Description of the task: Starting with the line that holds "r) (target_mailbox_id r)", copy out each remaining line of the listing below, up to and including the last one, and include nothing else.

Exercise materials:
-- -- --

(** ** Sequence sets *)

(** The bounds a token asks for. *)
Definition token_bounds (total : Z) (token : bytes) : Z * Z :=
  match find_char 58 token with
  | Some c =>
      let a := take c token in
      let b := drop (c + 1) token in
      (if bool_decide (a = s! "*") then 1 else safe_stoull a,
       if bool_decide (b = s! "*") then total else Z.min (safe_stoull b) total)
  | None => if bool_decide (token = s! "*") then (1, total) else (safe_stoull token, safe_stoull token)
  end.

Definition expand_token (total : Z) (token : bytes) : option (Z * Z) :=
  let '(s, e) := token_bounds total token in
  let s := if s <? 1 then 1 else s in
  let e := if e >? total then total else e in
  if s <=? e then Some (s, e) else None.

Definition expand_seq_set (seq_set : bytes) (total : nat) : list (Z * Z) :=
  omap (λ token, match token with [] => None | _ => expand_token (Z.of_nat total) token end)
    (getlines_sep COMMA [] seq_set).

Fixpoint join_mail_ids (ids : list Z) : bytes :=
  match ids with
  | [] => []
  | [id] => to_string id
  | id :: ids => to_string id ++ s! "," ++ join_mail_ids ids
  end.

(** ** Sequence sets denote ranges inside the mailbox *)

(** What a token of a sequence set stands for, of the numbers [1..total]. *)
Definition token_covers (token : bytes) (n : Z) : Prop :=
  match find_char 58 token with
  | Some c =>
      (take c token = s! "*" ∨ safe_stoull (take c token) ≤ n) ∧
      (drop (c + 1) token = s! "*" ∨ n ≤ safe_stoull (drop (c + 1) token))
  | None => token = s! "*" ∨ safe_stoull token = n
  end.

Lemma token_bounds_spec total token n :
  1 ≤ n ≤ total → (token_bounds total token).1 ≤ n ≤ (token_bounds total token).2 ↔ token_covers token n.
Proof.
  intros Hn. unfold token_bounds, token_covers. destruct (find_char 58 token) as [c|].
  - repeat case_bool_decide; simpl; (split; [intros; split; first [by left|right; lia]|]);
      intros [[?|?] [?|?]]; try done; lia.
  - case_bool_decide; simpl; (split; [intros; first [by left|right; lia]|]); intros [?|?]; try done; lia.
Qed.

Lemma expand_token_spec total token n :
  match expand_token total token with Some (s, e) => 1 ≤ s ∧ s ≤ e ∧ e ≤ total | None => True end ∧
  ((∃ s e, expand_token total token = Some (s, e) ∧ s ≤ n ≤ e) ↔ 1 ≤ n ≤ total ∧ token_covers token n).
Proof.
  assert (1 ≤ n ≤ total ∧ token_covers token n ↔
    1 ≤ n ≤ total ∧ (token_bounds total token).1 ≤ n ≤ (token_bounds total token).2) as ->.
  { split; intros [? ?]; (split; [done|]); by eapply (token_bounds_spec total). }
  unfold expand_token. destruct (token_bounds total token) as [s e]. simpl.
  destruct (s <? 1) eqn:?, (e >? total) eqn:?; bool_prop;
    match goal with |- context [if ?a <=? ?b then _ else _] => destruct (Z.leb_spec a b) end;
    (split; [try done; lia|]); split;
    try (intros (? & ? & [= <- <-] & ?); lia); try (intros (? & ? & ? & ?); done); intros ?;
    try (do 2 eexists; split; [done|lia]); lia.
Qed.
#[export] Instance ImapState_eq_dec : EqDecision ImapState.
Proof. solve_decision. Defined.
#[export] Instance ImapEvent_eq_dec : EqDecision ImapEvent.
Proof. solve_decision. Defined.

Definition imap_commands : list (bytes * ImapEvent) :=
  [(s! "CAPABILITY", CAPABILITY); (s! "LOGIN", LOGIN); (s! "AUTHENTICATE", AUTHENTICATE); (s! "LOGOUT", LOGOUT);
   (s! "SELECT", SELECT); (s! "EXAMINE", EXAMINE); (s! "CREATE", CREATE); (s! "DELETE", DELETE);
   (s! "RENAME", RENAME); (s! "SUBSCRIBE", SUBSCRIBE); (s! "UNSUBSCRIBE", UNSUBSCRIBE); (s! "LIST", LIST);
   (s! "LSUB", LSUB); (s! "STATUS", IMAP_STATUS); (s! "APPEND", APPEND); (s! "CHECK", CHECK);
   (s! "CLOSE", CLOSE); (s! "EXPUNGE", EXPUNGE); (s! "SEARCH", SEARCH); (s! "FETCH", FETCH);
   (s! "STORE", STORE); (s! "COPY", COPY); (s! "MOVE", MOVE); (s! "UID", UID); (s! "NOOP", NOOP);
   (s! "IDLE", IDLE); (s! "DONE", DONE); (s! "STARTTLS", STARTTLS)].

Definition stay (s : ImapState) (evs : list ImapEvent) : list (GuardRow ImapState ImapEvent) :=
  (λ ev, mkRow s ev (Some s)) <$> evs.
(* ===== verification/ImapSafety.v ===== *)
(** * Properties of the IMAP server

    Over the model of [Imap]: who may touch which mailbox, that commands are
    answered and leave the session ready, that literals are taken exactly, that
    FETCH answers the messages asked for, and the places where the server does
    something else than it says. *)

From S2P Require Import Prelude CString LineFolder SmtpText Mime ImapText FsmEngine Imap.

(** ** A concrete server, for examples and witnesses *)

Definition plain_mail (id : Z) (seen deleted : bool) : MailInfo :=
  mkMail id (s! "a@x.org") (s! "b@x.org") (s! "hi") [] false deleted false (if seen then 0 else 1) 0.

Definition no_storage : Storage := mkStorage false (λ _, None) (λ _, None) None (λ _, None).

(** Every callback answers; the user 7 owns the mailboxes 10 (INBOX) and 11. *)
Definition example_env (mails : list MailInfo) : CmdEnv :=
  mkEnv true true true (Some (λ _ _, Some (mkAuth true 7 0))) (λ b, Some b)
    (λ _, Some (true, [mkBox 10 (s! "INBOX") 1]))
    (λ _ name, Some (if bool_decide (name = s! "INBOX") then 10 else if bool_decide (name = s! "Sent") then 11 else 0))
    (λ _ _, Some (mkStats (Z.of_nat (length mails)) 0 100))
    (λ _ _, Some (true, mails)) (λ _ _, Some (true, mails)) (λ _ _, None) false
    (λ _, Some true) (λ _ _, Some true) (λ r, Some (mkCopied true (Z.of_nat (length (copy_ids r))) true))
    (λ _ _, Some (mkFolder folder_ok true)) (λ _ _, Some (mkFolder folder_ok true)) (λ _ _ _, Some (mkFolder folder_ok true))
    (λ _, Some (mkAppended true 5 [])) no_storage false.

Definition example_config : ImapConfig := mkConfig (s! "x.org") true 3.

Definition line (cmd : bytes) : bytes := cmd ++ CRLF.

(** A session that received [input] in one read after logging in. *)
Definition example_run (mails : list MailInfo) (input : bytes) : list ImapAction * ImapsSession :=
  let env := example_env mails in
  let '(a, s) := imap_start example_config env false in
  let '(a', s) := imap_chunk example_config (Z.to_nat 65536) (λ _, env) (line (s! "a LOGIN bob pw") ++ input) s in
  (a ++ a', s).

(** ** Who may touch which mailbox

    A reference monitor over the actions of a session: it remembers the user the
    last successful authentication returned and the mailboxes found for that
    user since, and lets an action on stored mail pass only for them. *)

Record Knowledge := mkKnow { logged_in : option Z; opened : list Z }.

Definition nothing : Knowledge := mkKnow None [].

Definition learn (k : Knowledge) (a : ImapAction) : Knowledge :=
  match a with
  | Authenticated _ _ (Some r) => if auth_ok r then mkKnow (Some (auth_user r)) [] else k
  | FindMailbox user _ (Some id) =>
      if bool_decide (logged_in k = Some user) && negb (id =? 0) then mkKnow (logged_in k) (id :: opened k) else k
  | _ => k
  end.

Definition may_use (k : Knowledge) (user mailbox : Z) : bool :=
  bool_decide (logged_in k = Some user) && bool_decide (mailbox ∈ opened k).

Definition permits (k : Knowledge) (a : ImapAction) : bool :=
  match a with
  | GetMailboxes user | FindMailbox user _ _ | CreateFolder user _ => bool_decide (logged_in k = Some user)
  | GetMails user mailbox | GetStats user mailbox | CountMails user mailbox | ExpungeMails user mailbox
  | RemoveFolder user mailbox | RenameFolder user mailbox _ | CachePut user mailbox _ | Invalidate user mailbox =>
      may_use k user mailbox
  | StoreFlags r => may_use k (store_user r) (store_mailbox r)
  | CopyMails r => may_use k (source_user r) (source_mailbox r) && may_use k (source_user r) (target_mailbox_id r)
  | AppendMail r => may_use k (append_user r) (append_mailbox r)
  | _ => true
  end.

Fixpoint accepts (k : Knowledge) (tr : list ImapAction) : bool :=
  match tr with
  | [] => true
  | a :: tr => permits k a && accepts (learn k a) tr
  end.

Definition learnt (k : Knowledge) (tr : list ImapAction) : Knowledge := foldl learn k tr.

Lemma accepts_app k a b : accepts k (a ++ b) = accepts k a && accepts (learnt k a) b.
Proof. revert k; induction a as [| x a IH]; intros k; simpl; [done |]. by rewrite IH, andb_assoc. Qed.

Lemma learnt_app k a b : learnt k (a ++ b) = learnt (learnt k a) b.
Proof. apply foldl_app. Qed.

(** What the session claims is what the monitor saw. *)
Record covered (k : Knowledge) (s : ImapsSession) : Prop := mkCovered {
  cov_user : is_authenticated (ident s) = true → logged_in k = Some (user_id (ident s));
  cov_auth : mailbox_selected (sel s) = true → is_authenticated (ident s) = true;
  cov_box : mailbox_selected (sel s) = true → selected_mailbox_id (sel s) ∈ opened k;
  cov_selected : state_ s = St.SELECTED → mailbox_selected (sel s) = true;
  cov_outside : state_ s = St.NOT_AUTHENTICATED ∨ state_ s = St.INIT → mailbox_selected (sel s) = false;
}.

(** Sessions that differ in the UID fields only. *)
Definition core (s : ImapsSession) : ImapsSession := upd_ctx (with_uid false []) s.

-- -- --

Answer section:
  | CopyMails r => may_use k (source_user r) (source_mailbox r) && may_use k (source_user r) (target_mailbox_id r)
  | AppendMail r => may_use k (append_user r) (append_mailbox r)
  | _ => true
  end.

Fixpoint accepts (k : Knowledge) (tr : list ImapAction) : bool :=
  match tr with
  | [] => true
  | a :: tr => permits k a && accepts (learn k a) tr
  end.

Definition learnt (k : Knowledge) (tr : list ImapAction) : Knowledge := foldl learn k tr.

Lemma accepts_app k a b : accepts k (a ++ b) = accepts k a && accepts (learnt k a) b.
Proof. revert k; induction a as [| x a IH]; intros k; simpl; [done |]. by rewrite IH, andb_assoc. Qed.

Lemma learnt_app k a b : learnt k (a ++ b) = learnt (learnt k a) b.
Proof. apply foldl_app. Qed.

(** What the session claims is what the monitor saw. *)
Record covered (k : Knowledge) (s : ImapsSession) : Prop := mkCovered {
  cov_user : is_authenticated (ident s) = true → logged_in k = Some (user_id (ident s));
  cov_auth : mailbox_selected (sel s) = true → is_authenticated (ident s) = true;
  cov_box : mailbox_selected (sel s) = true → selected_mailbox_id (sel s) ∈ opened k;
  cov_selected : state_ s = St.SELECTED → mailbox_selected (sel s) = true;
  cov_outside : state_ s = St.NOT_AUTHENTICATED ∨ state_ s = St.INIT → mailbox_selected (sel s) = false;
}.

(** Sessions that differ in the UID fields only. *)
Definition core (s : ImapsSession) : ImapsSession := upd_ctx (with_uid false []) s.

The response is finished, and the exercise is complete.